- Opening Delimiter -
(** * Placement arithmetic of the autofill suggestion popup

    A shallow embedding of [atom/browser/ui/autofill_popup.cc]: the two
    free placement functions of the anonymous namespace, and the methods
    of [AutofillPopup] that compute the desired size, the row geometry
    and the row under a pointer position.

    C++ [int] is a 32-bit two's-complement integer, [size_t] a 64-bit
    unsigned one.  Both are carried by [Z]; every arithmetic operation
    of the source is written with its wrap-around, so a statement about
    the mathematical value of a result states the range it needs. *)

From Stdlib Require Import ZArith List Lia Bool.
Import ListNotations.
Local Open Scope Z_scope.

(** ** Machine integers *)

Module Int32.

Definition min_int : Z := -2147483648.
Definition max_int : Z := 2147483647.
Definition modulus : Z := 4294967296.

Definition in_range (z : Z) : Prop := min_int <= z <= max_int.

(** Reduction of a mathematical integer to its [int] representative. *)
Definition wrap (z : Z) : Z := (z - min_int) mod modulus + min_int.

Definition add (a b : Z) : Z := wrap (a + b).
Definition sub (a b : Z) : Z := wrap (a - b).
Definition mul (a b : Z) : Z := wrap (a * b).
Definition neg (a : Z) : Z := wrap (- a).

End Int32.

Module SizeT.

Definition modulus : Z := 18446744073709551616.

Definition wrap (z : Z) : Z := z mod modulus.

(** Integral conversion [int -> size_t] (sign extension, then
    reinterpretation as unsigned). *)
Definition of_int (i : Z) : Z := wrap i.

(** Narrowing conversion [size_t -> int]. *)
Definition to_int (u : Z) : Z := Int32.wrap u.

Definition add (a b : Z) : Z := wrap (a + b).
Definition sub (a b : Z) : Z := wrap (a - b).
Definition mul (a b : Z) : Z := wrap (a * b).

End SizeT.

(** ** Geometry and display types

    [gfx::Point], [gfx::Size], [gfx::Vector2d], [gfx::Rect] and
    [display::Display] belong to the toolkit, not to this file.  They are
    carried as records of [int]s with the accessors the source calls;
    [MakeRect] is the constructor of a rectangle from four [int]s, which
    never keeps a negative extent. *)

Module gfx.

Record Point := mkPoint { Point_x : Z; Point_y : Z }.
Record Size := mkSize { Size_width : Z; Size_height : Z }.
Record Vector2d := mkVector2d { Vector2d_x : Z; Vector2d_y : Z }.

Record Rect := mkRect { x : Z; y : Z; width : Z; height : Z }.

Definition right (r : Rect) : Z := Int32.add (x r) (width r).
Definition bottom (r : Rect) : Z := Int32.add (y r) (height r).
Definition origin (r : Rect) : Point := mkPoint (x r) (y r).
Definition size (r : Rect) : Size := mkSize (width r) (height r).

(** [gfx::Rect(x, y, width, height)]: an extent that would carry the
    far edge past [INT_MAX] is cut there, and a negative extent is
    stored as 0. *)
Definition AddWouldOverflow (a b : Z) : bool :=
  (a >? 0) && (b >? 0) && (Int32.max_int - a <? b).

Definition GetClampedValue (origin extent : Z) : Z :=
  if AddWouldOverflow origin extent then Int32.max_int - origin else extent.

Definition MakeRect (x y width height : Z) : Rect :=
  mkRect x y (Z.max 0 (GetClampedValue x width))
             (Z.max 0 (GetClampedValue y height)).

(** [gfx::Rect(origin, size)]. *)
Definition RectOf (o : Point) (s : Size) : Rect :=
  mkRect (Point_x o) (Point_y o) (Size_width s) (Size_height s).

(** [point + vector]. *)
Definition Point_plus (p : Point) (v : Vector2d) : Point :=
  mkPoint (Int32.add (Point_x p) (Vector2d_x v))
          (Int32.add (Point_y p) (Vector2d_y v)).

(** The fields of a rectangle are [int]s and its extent is never
    negative. *)
Definition Rect_ok (r : Rect) : Prop :=
  Int32.in_range (x r) /\ Int32.in_range (y r) /\
  0 <= width r <= Int32.max_int /\ 0 <= height r <= Int32.max_int.

End gfx.

Module display.

(** A display as the source reads it: [bounds()] and
    [GetSizeInPixel()]. *)
Record Display := mkDisplay {
  bounds : gfx.Rect;
  GetSizeInPixel : gfx.Size
}.

End display.

(** ** The placement functions of the anonymous namespace *)

Definition CalculatePopupXAndWidth
    (left_display right_display : display.Display)
    (popup_required_width : Z)
    (element_bounds : gfx.Rect)
    (is_rtl : bool) : Z * Z :=
  let leftmost_display_x := gfx.x (display.bounds left_display) in
  let rightmost_display_x :=
    Int32.add (gfx.Size_width (display.GetSizeInPixel right_display))
              (gfx.x (display.bounds right_display)) in
  let right_growth_start :=
    Z.max leftmost_display_x
          (Z.min rightmost_display_x (gfx.x element_bounds)) in
  let left_growth_end :=
    Z.max leftmost_display_x
          (Z.min rightmost_display_x (gfx.right element_bounds)) in
  let right_available := Int32.sub rightmost_display_x right_growth_start in
  let left_available := Int32.sub left_growth_end leftmost_display_x in
  let popup_width :=
    Z.min popup_required_width (Z.max right_available left_available) in
  let grow_right := (right_growth_start, popup_width) in
  let grow_left := (Int32.sub left_growth_end popup_width, popup_width) in
  if is_rtl then
    if (left_available >=? popup_width) || (left_available >=? right_available)
    then grow_left
    else grow_right
  else
    if (right_available >=? popup_width) || (right_available >=? left_available)
    then grow_right
    else grow_left.

Definition CalculatePopupYAndHeight
    (top_display bottom_display : display.Display)
    (popup_required_height : Z)
    (element_bounds : gfx.Rect) : Z * Z :=
  let topmost_display_y := gfx.y (display.bounds top_display) in
  let bottommost_display_y :=
    Int32.add (gfx.Size_height (display.GetSizeInPixel bottom_display))
              (gfx.y (display.bounds bottom_display)) in
  let top_growth_end :=
    Z.max topmost_display_y
          (Z.min bottommost_display_y (gfx.y element_bounds)) in
  let bottom_growth_start :=
    Z.max topmost_display_y
          (Z.min bottommost_display_y (gfx.bottom element_bounds)) in
  let top_available := Int32.sub bottom_growth_start topmost_display_y in
  let bottom_available := Int32.sub bottommost_display_y top_growth_end in
  if (bottom_available >=? popup_required_height)
     || (bottom_available >=? top_available)
  then (bottom_growth_start, popup_required_height)
  else (Int32.sub top_growth_end popup_required_height, popup_required_height).

(** *** The locals of the two functions, by name

    The claims speak of the clamped anchor edges and of the space
    available on either side; these are the locals of the source, given
    here as functions of the same arguments. *)

Module Horizontal.

Definition leftmost_display_x (left_display : display.Display) : Z :=
  gfx.x (display.bounds left_display).
(** X1.  The path a successful call returns is the destination joined with
    the base name of the downloaded path: its base name is that name, it is
    absolute exactly when the destination is, and its directory name is the
    destination when that has no slash at its end. *)
Theorem returned_path_shape raw f w q w' :
  download_data raw (Some f) w = (inr q, w') →
  ∃ p, fst (f (w_fs w)) = inr p
    ∧ q = join raw (basename p)
    ∧ basename q = basename p
    ∧ isabs q = isabs raw
    ∧ (endswith_slash raw = false → dirname q = raw).
Proof.
  intros (Hraw & p & fs1 & fs2 & fs3 & Hf & _ & _ & -> & _)%download_data_ok_inv.
  exists p. rewrite Hf. split; [done|]. split; [done|].
  pose proof (basename_noslash p) as Hb.
  split; [by apply basename_join|]. split; [by apply isabs_join|].
  intros He. by apply dirname_join.
Qed.

(** ** The move, entry by entry *)

(** X2.  A successful call moves the entry the downloaded path names, be
    it a regular file or a directory with all it holds: what was at and
    below the source place is at and below the target place, and the
    source place is empty unless it is the target place. *)
Theorem download_data_moves_entry raw f w q w' :
  download_data raw (Some f) w = (inr q, w') →
  let fs2 := snd (makedirs_fs (snd (f (w_fs w))) raw) in
  ∃ p s d,
    fst (f (w_fs w)) = inr p
    ∧ place fs2 p = Some s ∧ place fs2 q = Some d
    ∧ is_Some (get (tree fs2) s)
    ∧ (∀ r, get (tree (w_fs w')) (d ++ r) = get (tree fs2) (s ++ r))
    ∧ (s ≠ d → get (tree (w_fs w')) s = None).
Proof.
  intros (Hraw & p & fs1 & fs2 & fs3 & Hf & Hmk & Hmv & -> & -> & _)
    %download_data_ok_inv.
  rewrite Hf. simpl. rewrite Hmk. simpl.
  destruct (rename_effect _ _ _ _ Hmv) as (s & d & n & Hs & Hd & Hn & _).
  destruct (rename_moved _ _ _ _ s d Hmv Hs Hd) as (Hsub & Hgone & _).
  exists p, s, d. rewrite Hn. eauto 10.
Qed.
Lemma idle_quiescent hass ls w w' :
  idle w → timers_only ls → exec hass ls w = Some w' →
  idle w' ∧ trace w' = trace w ∧ self w' = self w.
Proof.
  revert w. induction ls as [|l ls IH]; intros w Hidle Hls.
  - by intros [= <-].
  - rewrite exec_cons. intros (res & w1 & Hs & Hex).
    apply Forall_cons in Hls as [Hl Hls].
    destruct (idle_stepped _ _ _ _ _ Hidle Hl Hs) as (Hidle1 & Htr & Hself).
    destruct (IH w1 Hidle1 Hls Hex) as (? & ? & ?).
    split; [done|]. split; congruence.
Qed.

(** ** Steps on a platform that never raises *)

Lemma button_action_ok hass a w :
  never_raises hass → button_action hass a w = (Ok (), emitted hass a w).
Proof.
  intros [Hfire Hlog]. rewrite button_action_eq. cbv zeta.
  unfold failure. cbn. by rewrite Hfire, Hlog.
Qed.

Lemma step_raw_ok hass t event w :
  never_raises hass → now w ≤ t →
  step hass (Raw t event) w = Some (Ok (), after_raw hass t event w).
Proof.
  intros Hok Hnow. apply step_stepped. apply stepped_raw; [done|].
  rewrite button_callback_eq. cbv zeta. unfold after_raw.
  destruct event; rewrite ?button_action_ok by done; done.
Qed.

Lemma step_run_ok hass t r o w :
  never_raises hass → now w ≤ t →
  timers w !! r = Some o → phase o = Calling →
  step hass (Run t r) w = Some (Ok (), after_run hass t r (function o) w).
Proof.
  intros Hok Hnow Ho Hph. apply step_stepped. unfold after_run.
  eapply stepped_run_ok; [done..|].
  destruct (function o); cbn [closure_body].
  - by rewrite long_press_func_eq, button_action_ok.
  - by rewrite super_long_press_func_eq, button_action_ok.
Qed.

Lemma fired_app w tr :
  omap fired_entry (trace w ++ tr) = fired w ++ omap fired_entry tr.
Proof. apply omap_app. Qed.

(** ** Press and release *)

(** C5: for a button with release capability, PRESS then RELEASE with no
    timer firing in between emits exactly "pressed" then "released" and
    leaves the button idle; the release cancelled the long-press timer, so
    whatever the timer threads do afterwards nothing more is emitted. *)
Theorem press_release_roundtrip hass t0 area_name keypad button t1 t2 :
  never_raises hass →
  _has_release_event (__init__ hass area_name keypad button) = true →
  t0 ≤ t1 → t1 ≤ t2 →
  ∃ w, exec hass [Raw t1 PRESSED; Raw t2 RELEASED]
         (construct hass t0 area_name keypad button) = Some w ∧
       fired w = [(t1, RawThread, "pressed"); (t2, RawThread, "released")] ∧
       idle w ∧
       ∀ ls w', timers_only ls → exec hass ls w = Some w' →
                fired w' = fired w ∧ idle w'.
Proof.
  intros Hok _ H01 H12.
  eexists. split.
  { cbn [exec]. rewrite step_raw_ok by done.
    rewrite step_raw_ok; [reflexivity|done|]. done. }
  split; [by vm_compute|].
  assert (idle (after_raw hass t2 RELEASED
                  (after_raw hass t1 PRESSED
                     (construct hass t0 area_name keypad button)))) as Hidle.
  { split; [reflexivity|by vm_compute]. }
  split; [done|].
  intros ls w' Hls Hex.
  destruct (idle_quiescent _ _ _ _ Hidle Hls Hex) as (Hidle' & Htr & _).
  split; [|done]. unfold fired. by rewrite Htr.
Qed.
- Closing Delimiter -
**Task goal**
Nothing should appear in the answer except the lines above from the line with "idle w → timers_only" through the line with "(construct hass t0 area_name keypad button) = Some", both included, written out exactly.

**Solution for this problem**
  idle w → timers_only ls → exec hass ls w = Some w' →
  idle w' ∧ trace w' = trace w ∧ self w' = self w.
Proof.
  revert w. induction ls as [|l ls IH]; intros w Hidle Hls.
  - by intros [= <-].
  - rewrite exec_cons. intros (res & w1 & Hs & Hex).
    apply Forall_cons in Hls as [Hl Hls].
    destruct (idle_stepped _ _ _ _ _ Hidle Hl Hs) as (Hidle1 & Htr & Hself).
    destruct (IH w1 Hidle1 Hls Hex) as (? & ? & ?).
    split; [done|]. split; congruence.
Qed.

(** ** Steps on a platform that never raises *)

Lemma button_action_ok hass a w :
  never_raises hass → button_action hass a w = (Ok (), emitted hass a w).
Proof.
  intros [Hfire Hlog]. rewrite button_action_eq. cbv zeta.
  unfold failure. cbn. by rewrite Hfire, Hlog.
Qed.

Lemma step_raw_ok hass t event w :
  never_raises hass → now w ≤ t →
  step hass (Raw t event) w = Some (Ok (), after_raw hass t event w).
Proof.
  intros Hok Hnow. apply step_stepped. apply stepped_raw; [done|].
  rewrite button_callback_eq. cbv zeta. unfold after_raw.
  destruct event; rewrite ?button_action_ok by done; done.
Qed.

Lemma step_run_ok hass t r o w :
  never_raises hass → now w ≤ t →
  timers w !! r = Some o → phase o = Calling →
  step hass (Run t r) w = Some (Ok (), after_run hass t r (function o) w).
Proof.
  intros Hok Hnow Ho Hph. apply step_stepped. unfold after_run.
  eapply stepped_run_ok; [done..|].
  destruct (function o); cbn [closure_body].
  - by rewrite long_press_func_eq, button_action_ok.
  - by rewrite super_long_press_func_eq, button_action_ok.
Qed.

Lemma fired_app w tr :
  omap fired_entry (trace w ++ tr) = fired w ++ omap fired_entry tr.
Proof. apply omap_app. Qed.

(** ** Press and release *)

(** C5: for a button with release capability, PRESS then RELEASE with no
    timer firing in between emits exactly "pressed" then "released" and
    leaves the button idle; the release cancelled the long-press timer, so
    whatever the timer threads do afterwards nothing more is emitted. *)
Theorem press_release_roundtrip hass t0 area_name keypad button t1 t2 :
  never_raises hass →
  _has_release_event (__init__ hass area_name keypad button) = true →
  t0 ≤ t1 → t1 ≤ t2 →
  ∃ w, exec hass [Raw t1 PRESSED; Raw t2 RELEASED]
         (construct hass t0 area_name keypad button) = Some w ∧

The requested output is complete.